Benchmark LLMs in accuracy and translation across languages
Evaluate adversarial robustness using generative models
Browse and submit language model benchmarks
Evaluate reward models for math reasoning
Load AI models and prepare your space
Measure BERT model performance using WASM and WebGPU
Compare LLM performance across benchmarks
Visualize model performance on function calling tasks
Download a TriplaneGaussian model checkpoint
Display LLM benchmark leaderboard and info
View and submit LLM evaluations
Display model benchmark results
Quantize a model for faster inference
The European Leaderboard is a benchmarking tool designed to evaluate and compare large language models (LLMs) in terms of accuracy and translation capabilities across multiple languages. It provides a comprehensive platform to assess model performance, enabling users to identify top-performing models for specific tasks and languages.

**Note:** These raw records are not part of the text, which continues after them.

Lemma reads_bind {A B} (r : reader A) x bs rest (k : A * list byte -> res B) :
  reads r x bs -> (r (bs ++ rest) ≫= k) = k (x, rest).
Proof. intros H. by rewrite H. Qed.

(** The same at the end of the input. *)
Lemma reads_bind_nil {A B} (r : reader A) x bs (k : A * list byte -> res B) :
  reads r x bs -> (r bs ≫= k) = k (x, []).
Proof. intros H. rewrite <- (app_nil_r bs) at 1. by rewrite H. Qed.

Lemma reads_exact n what bs : length bs = n -> reads (read_exact n what) bs bs.
Proof. intros Hn rest. unfold read_exact. by rewrite split_at_app. Qed.

Lemma reads_le n what z :
  0 <= z < 2 ^ (8 * Z.of_nat n) -> reads (read_le n what) z (le_bytes n z).
Proof.
  intros Hz rest. unfold read_le.
  rewrite (reads_bind _ (le_bytes n z)) by (apply reads_exact, length_le_bytes).
  rewrite le_val_le_bytes, Z.mod_small by done. done.
Qed.

Lemma reads_u8 z : u8 z -> reads read_u8 z (write_u8 z).
Proof. intros Hz. apply (reads_le 1). exact Hz. Qed.
Lemma reads_u16 z : u16 z -> reads read_u16 z (write_u16 z).
Proof. intros Hz. apply (reads_le 2). exact Hz. Qed.
Lemma reads_u32 z : u32 z -> reads read_u32 z (write_u32 z).
Proof. intros Hz. apply (reads_le 4). exact Hz. Qed.
Lemma reads_u64 z : u64 z -> reads read_u64 z (write_u64 z).
Proof. intros Hz. apply (reads_le 8). exact Hz. Qed.
Lemma reads_f32 z : u32 z -> reads read_f32 z (write_f32 z).
Proof. intros Hz. apply (reads_le 4). exact Hz. Qed.
Lemma reads_i64 z : i64 z -> reads read_i64 z (write_i64 z).
Proof.
  intros Hz rest. unfold read_i64, write_i64.
  rewrite (reads_bind _ (to_bits 64 z)) by (apply reads_le, (to_bits_range 64); lia).
  by rewrite of_to_bits_64.
Qed.

Lemma reads_bytes data bs : write_bytes data = Ok bs -> reads read_bytes data bs.
Proof.
  unfold write_bytes, MAX_BYTES_LEN. destruct (Z.ltb_spec (64 * 1024 * 1024) (len data)); [done|].
  intros <-%Ok_inj rest. unfold read_bytes. rewrite <- app_assoc.
  rewrite (reads_bind _ (len data)) by (apply reads_u32; unfold u32; lia).
  unfold MAX_BYTES_LEN. destruct (Z.ltb_spec (64 * 1024 * 1024) (len data)); [lia|].
  rewrite Nat2Z.id. by apply reads_exact.
Qed.

Lemma reads_str s bs : write_str s = Ok bs -> utf8_valid s = true -> reads read_str s bs.
Proof.
  unfold write_str. destruct (Z.ltb_spec 65535 (len s)); [done|]. intros <-%Ok_inj Hu rest.
  unfold read_str. rewrite <- app_assoc.
  rewrite (reads_bind _ (len s)) by (apply reads_u16; unfold u16; lia).
  rewrite Nat2Z.id, (reads_bind _ s) by by apply reads_exact. by rewrite Hu.
Qed.

Lemma reads_label_ids ids prev :
  Forall u32 ids -> ascending ids -> (forall p, prev = Some p -> Forall (Z.lt p) ids) ->
  reads (read_label_ids (length ids) prev) ids (mjoin (write_u32 <$> ids)).
Proof.
  revert prev. induction ids as [|x ids IH]; intros prev Hu Ha Hp rest; [done|].
  apply Forall_cons in Hu as [Hx Hu]. apply StronglySorted_inv in Ha as [Ha Hlt].
  cbn [length read_label_ids fmap list_fmap mjoin list_join]. rewrite <- app_assoc.
  rewrite (reads_bind _ x) by by apply reads_u32.
  assert (match prev with Some p => x <=? p | None => false end = false) as ->.
  { destruct prev as [p|]; [|done]. specialize (Hp p eq_refl). apply Forall_inv in Hp. lia. }
  rewrite (reads_bind _ ids); [done|]. apply IH; [done..|]. by intros p [= ->].
Qed.

Lemma reads_node_label_set s :
  NodeLabels.wf s -> Forall u32 (NodeLabels.as_slice s) ->
  reads read_node_label_set s
    (write_u8 (len (NodeLabels.as_slice s)) ++ mjoin (write_u32 <$> NodeLabels.as_slice s)).
Proof.
  intros (ids & -> & Hc) Hu rest. rewrite NodeLabels.as_slice_mk in *.
  pose proof Hc as (Hne & Hl & Ha & H0). unfold read_node_label_set. rewrite <- app_assoc.
  unfold MAX_NODE_LABELS_PER_NODE in *.
  rewrite (reads_bind _ (len ids)) by (apply reads_u8; unfold u8; lia).
  destruct (Z.eqb_spec (len ids) 0); [destruct ids; [done | cbn in *; lia]|].
  destruct (Z.ltb_spec (Z.of_nat 10) (len ids)); [lia|].
  rewrite Nat2Z.id, (reads_bind _ ids) by by apply reads_label_ids.
  by rewrite (proj2 (NodeLabels.from_canonical_ids_Ok ids _) (conj Hc eq_refl)).
Qed.

Lemma reads_many {A} (r : reader A) (w : A -> list byte) (P : A -> Prop) l :
  (forall x, P x -> reads r x (w x)) -> Forall P l ->
  reads (read_many (length l) r) l (mjoin (w <$> l)).
Proof.
  intros Hr. induction 1 as [|x l Hx _ IH]; intros rest; [done|].
  cbn [length read_many fmap list_fmap mjoin list_join]. rewrite <- app_assoc.
  rewrite (reads_bind _ x) by auto. by rewrite (reads_bind _ l) by done.
Qed.

Lemma reads_sparse_entry e :
  u32 (fst e) /\ u32 (snd e) -> reads read_sparse_entry e (write_sparse_vector_entry e).
Proof.
  destruct e as [d w]. intros [Hd Hw] rest. unfold read_sparse_entry, write_sparse_vector_entry.
  cbn [fst snd] in *. rewrite <- app_assoc.
  rewrite (reads_bind _ d) by by apply reads_u32. by rewrite (reads_bind _ w) by by apply reads_f32.
Qed.

(** ** Well-formed operations: every field in its Rust type's range. *)
Definition dense_wf (d : option (list Z)) : Prop :=
  match d with Some d => Forall u32 d /\ u32 (len d) | None => True end.
Definition sparse_wf (d : option (list (Z * Z))) : Prop :=
  match d with
  | Some d => Forall (fun e => u32 (fst e) /\ u32 (snd e)) d /\ u32 (len d)
  | None => True
  end.

Definition node_wf (n : NodeRecord) : Prop :=
  u64 (nr_id n) /\ NodeLabels.wf (nr_label_ids n)
  /\ Forall u32 (NodeLabels.as_slice (nr_label_ids n)) /\ utf8_valid (nr_key n) = true
  /\ i64 (nr_created_at n) /\ i64 (nr_updated_at n) /\ u32 (nr_weight n)
  /\ dense_wf (nr_dense_vector n) /\ sparse_wf (nr_sparse_vector n).

Definition edge_wf (e : EdgeRecord) : Prop :=
  u64 (er_id e) /\ u64 (er_from e) /\ u64 (er_to e) /\ u32 (er_label_id e)
  /\ i64 (er_created_at e) /\ i64 (er_updated_at e) /\ u32 (er_weight e)
  /\ i64 (er_valid_from e) /\ i64 (er_valid_to e).

Definition op_wf (op : WalOp) : Prop :=
  match op with
  | UpsertNode n => node_wf n
  | UpsertEdge e => edge_wf e
  | DeleteNode id t | DeleteEdge id t => u64 id /\ i64 t
  | EnsureNodeLabel l id | EnsureEdgeLabel l id => utf8_valid l = true /\ u32 id
  | BeginAtomicBatch s n | CommitAtomicBatch s n => u64 s /\ u32 n
  end.

Lemma reads_dense d :
  dense_wf d -> reads (read_dense_if (bool_decide (is_Some d))) d (encode_dense d).
Proof.
  destruct d as [d|]; cbn; [|done]. intros [Hd Hl] rest. unfold read_dense_if, read_sparse_if. rewrite <- app_assoc.
  rewrite (reads_bind _ (len d)) by by apply reads_u32. rewrite Nat2Z.id.
  by rewrite (reads_bind _ d) by by apply (reads_many _ _ u32); [apply reads_f32|].
Qed.
Lemma reads_sparse d :
  sparse_wf d -> reads (read_sparse_if (bool_decide (is_Some d))) d (encode_sparse d).
Proof.
  destruct d as [d|]; cbn; [|done]. intros [Hd Hl] rest. unfold read_dense_if, read_sparse_if. rewrite <- app_assoc.
  rewrite (reads_bind _ (len d)) by by apply reads_u32. rewrite Nat2Z.id.
  rewrite (reads_bind _ d); [done|].
  by apply (reads_many _ _ (fun e => u32 (fst e) /\ u32 (snd e))); [apply reads_sparse_entry|].
Qed.

(** The record's [last_write_seq] is not stored: a decoded record carries 0. *)
Definition forget_seq (op : WalOp) : WalOp :=
  match op with
  | UpsertNode n =>
      UpsertNode (mkNodeRecord (nr_id n) (nr_label_ids n) (nr_key n) (nr_props n)
        (nr_created_at n) (nr_updated_at n) (nr_weight n) (nr_dense_vector n)
        (nr_sparse_vector n) 0)
  | UpsertEdge e =>
      UpsertEdge (mkEdgeRecord (er_id e) (er_from e) (er_to e) (er_label_id e) (er_props e)
        (er_created_at e) (er_updated_at e) (er_weight e) (er_valid_from e) (er_valid_to e) 0)
  | op => op
  end.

What is the main purpose of the European Leaderboard?
The primary purpose is to provide a standardized way to benchmark and compare LLMs across various European languages and tasks.
Which languages are supported by the European Leaderboard?
The tool supports a wide range of European languages, including English, French, German, Spanish, Italian, and many others. The exact list is updated regularly.
Can I benchmark my own model using European Leaderboard?
Yes, the platform allows users to submit and benchmark their own models, provided they meet the specified requirements.